Aujourd’hui, la 420G est une voiture de collection appréciée des amateurs. Elle est moins cotée et moins médiatique que la E-Type, mais elle jouit d’une cote stable et d’un cercle de passionnés fidèles. Sa présence, son confort et son caractère unique sont ses principaux atouts. Elle incarne un certain âge d’or de l’automobile britannique, où le luxe n’était pas synonyme d’ostentation, mais d’un mélange subtil d’élégance, de performance et d’artisanat. Restaurer et entretenir une 420G demande un engagement certain, mais elle offre en retour une expérience de conduite authentique et majestueuse, celle d’une époque révolue où le voyage comptait autant que la destination.
Conclusion
La Jaguar 420G est une automobile complexe et fascinante. Elle est à la fois l’apogée d’une longue lignée de berlines de prestige et un modèle déjà anachronique à la fin de sa carrière. Dans son imposante carrosserie et sous son capot, elle concentrait le meilleur du savoir-faire de Jaguar : un design majestueux, un intérieur somptueux, un moteur légendaire et un comportement routier à mi-chemin entre le confort d’une limousine et l’agrément d’une GT.
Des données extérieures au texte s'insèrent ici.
(* ===== verification/Compiler.v ===== *)
(** * The compile pipeline after validation ([internal/compiler/compiler.go])

    [compile_passes] is the body of [CompileAt] from IP allocation on: the two
    validation passes are modelled in the validator files and composed with it
    there.  The rendered-artifact maps of the result are empty at this stage,
    and the display-only checksum is left out. *)

From stdpp Require Import base gmap strings list sets fin_sets.
From Stdlib Require Import ZArith Lia.
From S2P Require Import Prelude GoLib GoNet Model LinkID Allocator PeersAlloc PeersAllocProps PeersAllocCorrect Peers PeersProps.

Local Open Scope Z_scope.
Local Open Scope go_scope.

Definition AllocationSchemaVersion : Z := 1.

Record CompileResult := mkCompileResult {
  CR_Topology : Topology;
  CR_PeerMap : peerMap;
  CR_ClientConfigs : gmap string ClientPeerInfo;
  CR_ProjectID : string;
  CR_ProjectName : string;
  CR_Version : string;
  CR_NodeCount : Z }.

Definition set_Edges (edges : list Edge) (topo : Topology) : Topology :=
  match topo with mkTopology a b c _ e f => mkTopology a b c edges e f end.

Definition infer_caps (n : Node) : Node := set_Capabilities (InferCapabilitiesFromRole n) n.

(** [roleByNode[id]]: the empty role when the ID is unknown. *)
Definition roleByNode (topo : Topology) (id : string) : string :=
  match nodeMap topo id with Some n => Node_Role n | None => "" end.

Definition clear_client_ports (role : string -> string) (e : Edge) : Edge :=
  let e1 := if String.eqb (role (Edge_FromNodeID e)) "client" then set_PinnedFromPort 0 e else e in
  if String.eqb (role (Edge_ToNodeID e1)) "client" then set_PinnedToPort 0 e1 else e1.

(** One iteration of the write-back loop. *)
Definition write_back (role : string -> string) (allocations : gmap string pairAllocation) (e0 : Edge) : Edge :=
  let e := clear_client_ports role e0 in
  if negb (Edge_IsEnabled e) then e
  else
    match allocations !! LinkKey e with
    | None => e
    | Some alloc =>
        let isForward := String.eqb (al_fromNodeID alloc) (Edge_FromNodeID e) in
        let e1 := clear_client_ports role (set_pins (oriented alloc isForward) e) in
        if String.eqb (Edge_EndpointHost e1) "" then e1
        else if 0 <? Edge_EndpointPort e1 then set_CompiledPort (Edge_EndpointPort e1) e1
        else set_CompiledPort (if isForward then al_toPort alloc else al_fromPort alloc) e1
    end.

(** The topology peers are derived from. *)
Definition allocated_topo (topo : Topology) (allocatedNodes : list Node) : Topology :=
  mkTopology (Topology_Project topo) (Topology_Domains topo) (infer_caps <$> allocatedNodes)
    (Topology_Edges topo) (Topology_RoutePolicies topo) AllocationSchemaVersion.

Definition compile_passes (ctx : Ctx) (topo : Topology) (keys : gmap string KeyPair) (reserved : option pools)
    (mimicFallbackDefault : string) : option (result goerror CompileResult) :=
  match AllocateIPs ctx topo with
  | Err e => Some (Err (Wrapped "IP allocation failed" e))
  | Ok allocatedNodes =>
      let compiledTopo := allocated_topo topo allocatedNodes in
      match derivePeers compiledTopo keys reserved mimicFallbackDefault with
      | None => None
      | Some (Err e) => Some (Err (Wrapped "deriving WireGuard peer configuration failed" e))
      | Some (Ok (pm, pairAllocations)) =>
          let clientConfigs := DeriveClientConfigs compiledTopo keys pairAllocations mimicFallbackDefault in
          let out := set_Edges (write_back (roleByNode compiledTopo) pairAllocations <$> Topology_Edges compiledTopo)
                       compiledTopo in
          Some (Ok (mkCompileResult out pm clientConfigs
                      (Project_ID (Topology_Project topo)) (Project_Name (Topology_Project topo))
                      (Project_Version (Topology_Project topo)) (Z.of_nat (length allocatedNodes))))
      end
  end.

(** ** Edges up to their allocation fields *)

(** Everything [edge_ident] keeps. *)
Lemma edge_ident_fields e e' :
  edge_ident e = edge_ident e' ->
  Edge_ID e = Edge_ID e' /\ Edge_FromNodeID e = Edge_FromNodeID e' /\ Edge_ToNodeID e = Edge_ToNodeID e' /\
  Edge_EndpointHost e = Edge_EndpointHost e' /\ Edge_EndpointPort e = Edge_EndpointPort e' /\
  Edge_Priority e = Edge_Priority e' /\ Edge_Weight e = Edge_Weight e' /\ Edge_Role e = Edge_Role e' /\
  Edge_Transport e = Edge_Transport e' /\ Edge_MimicFallback e = Edge_MimicFallback e' /\
  Edge_LinkDirection e = Edge_LinkDirection e' /\ Edge_IsEnabled e = Edge_IsEnabled e'.
Proof. destruct e, e'. cbn. intros [= ]. subst. auto 20. Qed.

Lemma LinkKey_ident e e' : edge_ident e = edge_ident e' -> LinkKey e = LinkKey e' /\ IsBackup e = IsBackup e'.
Proof. intros H. apply edge_ident_fields in H as (E1 & E2 & E3 & _ & _ & _ & _ & Hr & _).
  unfold LinkKey, IsBackup. by rewrite Hr, E1, E2, E3. Qed.

Lemma edge_ident_clear role e : edge_ident (clear_client_ports role e) = edge_ident e.
Proof.
  unfold clear_client_ports, set_PinnedFromPort, set_PinnedToPort. repeat case_match; autorewrite with yaog; done.
Qed.

Lemma edge_ident_write_back role m e : edge_ident (write_back role m e) = edge_ident e.
Proof.
  unfold write_back. repeat case_match; rewrite ?edge_ident_set_CompiledPort, ?edge_ident_clear, ?edge_ident_set_pins, ?edge_ident_clear; done.
Qed.

Lemma edge_eq e e' :
  edge_ident e = edge_ident e' -> pins_of e = pins_of e' -> Edge_CompiledPort e = Edge_CompiledPort e' -> e = e'.
Proof. destruct e, e'. unfold edge_ident, pins_of. cbn. intros [= ] [= ] ?. subst. done. Qed.

Lemma CompiledPort_set_pins p e : Edge_CompiledPort (set_pins p e) = Edge_CompiledPort e.
Proof. by destruct e. Qed.
Lemma CompiledPort_set_CompiledPort v e : Edge_CompiledPort (set_CompiledPort v e) = v.
Proof. by destruct e. Qed.
#[export] Hint Rewrite CompiledPort_set_pins CompiledPort_set_CompiledPort edge_ident_clear edge_ident_write_back : yaog.

(** The port of a side whose node is a client reads as zero. *)
Definition zero_ports (role : string -> string) (e : Edge) (p : pins) : pins :=
  mkPins (if String.eqb (role (Edge_FromNodeID e)) "client" then 0 else pin_from_port p)
    (if String.eqb (role (Edge_ToNodeID e)) "client" then 0 else pin_to_port p)
    (pin_from_transit p) (pin_to_transit p) (pin_from_ll p) (pin_to_ll p).

Lemma zero_ports_idem role e p : zero_ports role e (zero_ports role e p) = zero_ports role e p.
Proof. unfold zero_ports. cbn. f_equal; by case_match. Qed.

Lemma zero_ports_ident role e e' p : edge_ident e = edge_ident e' -> zero_ports role e p = zero_ports role e' p.
Proof. intros H. apply edge_ident_fields in H as (_ & E1 & E2 & _). unfold zero_ports. by rewrite E1, E2. Qed.

Lemma pins_of_clear role e : pins_of (clear_client_ports role e) = zero_ports role e (pins_of e).
Proof.
  unfold clear_client_ports, zero_ports, set_PinnedFromPort, set_PinnedToPort.
  destruct e as [i f t]. cbn [Edge_FromNodeID Edge_ToNodeID].
  destruct (String.eqb (role f) "client"); cbn; destruct (String.eqb (role t) "client"); done.
Qed.

Lemma CompiledPort_clear role e : Edge_CompiledPort (clear_client_ports role e) = Edge_CompiledPort e.
Proof.
  unfold clear_client_ports, set_PinnedFromPort, set_PinnedToPort. repeat case_match; autorewrite with yaog; done.
Qed.
#[export] Hint Rewrite pins_of_clear CompiledPort_clear : yaog.

(** The allocation an edge's write-back uses: none for a disabled edge. *)
Definition edge_alloc (m : gmap string pairAllocation) (e : Edge) : option pairAllocation :=
  if Edge_IsEnabled e then m !! LinkKey e else None.

Definition along (a : pairAllocation) (e : Edge) : bool := String.eqb (al_fromNodeID a) (Edge_FromNodeID e).

(** The write-back seen on pins and compiled port. *)
Lemma write_back_pins role m e :
  pins_of (write_back role m e) =
  zero_ports role e (match edge_alloc m e with Some a => oriented a (along a e) | None => pins_of e end).
Proof.
  unfold write_back, edge_alloc, along.
  destruct (edge_ident_fields _ _ (edge_ident_clear role e)) as (_ & Hf & _ & _ & _ & _ & _ & _ & _ & _ & _ & He).
  destruct (LinkKey_ident _ _ (edge_ident_clear role e)) as [Hk _]. rewrite He, Hk, Hf.
  destruct (Edge_IsEnabled e); cbn [negb]; [|apply pins_of_clear].
  destruct (m !! LinkKey e) as [a|]; [|apply pins_of_clear].
  repeat case_match; autorewrite with yaog; apply zero_ports_ident; autorewrite with yaog; done.
Qed.

Lemma write_back_CompiledPort role m e :
  Edge_CompiledPort (write_back role m e) =
  match edge_alloc m e with
  | Some a => if String.eqb (Edge_EndpointHost e) "" then Edge_CompiledPort e
              else if 0 <? Edge_EndpointPort e then Edge_EndpointPort e
              else if along a e then al_toPort a else al_fromPort a
  | None => Edge_CompiledPort e
  end.
Proof.
  unfold write_back, edge_alloc, along.
  destruct (edge_ident_fields _ _ (edge_ident_clear role e)) as (_ & Hf & _ & _ & _ & _ & _ & _ & _ & _ & _ & He).
  destruct (LinkKey_ident _ _ (edge_ident_clear role e)) as [Hk _]. rewrite He, Hk, Hf.
  destruct (Edge_IsEnabled e); cbn [negb]; [|apply CompiledPort_clear].
  destruct (m !! LinkKey e) as [a|]; [|apply CompiledPort_clear].
  match goal with |- context [clear_client_ports role (set_pins ?p ?x)] =>
    assert (edge_ident (clear_client_ports role (set_pins p x)) = edge_ident e) as Hi by (autorewrite with yaog; done) end.
  apply edge_ident_fields in Hi as (_ & _ & _ & -> & -> & _).
  repeat case_match; autorewrite with yaog; done.
Qed.

Lemma edge_alloc_ident m e e' : edge_ident e = edge_ident e' -> edge_alloc m e = edge_alloc m e'.
Proof.
  intros H. destruct (LinkKey_ident _ _ H) as [Hk _].
  apply edge_ident_fields in H as (_ & _ & _ & _ & _ & _ & _ & _ & _ & _ & _ & He). unfold edge_alloc. by rewrite He, Hk.
Qed.

Lemma along_ident a e e' : edge_ident e = edge_ident e' -> along a e = along a e'.
Proof. intros H. apply edge_ident_fields in H as (_ & E & _). unfold along. by rewrite E. Qed.

Lemma write_back_idem role m e : write_back role m (write_back role m e) = write_back role m e.
Proof.
  pose proof (edge_ident_write_back role m e) as Hi. apply edge_eq.
  - by rewrite edge_ident_write_back.
  - rewrite write_back_pins, (edge_alloc_ident m _ _ Hi), (zero_ports_ident role _ _ _ Hi), write_back_pins.
    destruct (edge_alloc m e); [by rewrite (along_ident _ _ _ Hi)|apply zero_ports_idem].
  - rewrite write_back_CompiledPort, (edge_alloc_ident m _ _ Hi), write_back_CompiledPort.
    pose proof (edge_ident_fields _ _ Hi) as (_ & _ & _ & -> & -> & _).
    destruct (edge_alloc m e); [|done]. rewrite (along_ident _ _ _ Hi). by repeat case_match.
Qed.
Si elle n’a pas rencontré le succès commercial escompté, victime de son époque et d’une concurrence en pleine mutation, son importance historique est indéniable. Elle fut le dernier grand coup de crayon de Sir William Lyons dans le segment des grandes berlines et le chaînon manquant essentiel qui permit la naissance de la légendaire Jaguar XJ. La 420G mérite donc d’être remembered non pas comme un échec, mais comme un digne représentant d’une certaine idée du luxe automobile, un chant du cygne élégant et puissant pour une génération de voitures qui, aujourd’hui, nous semblent venir d’un autre monde. Elle reste, pour les connaisseurs, l’une des plus belles et des plus charismatiques Jaguar de l’après-guerre.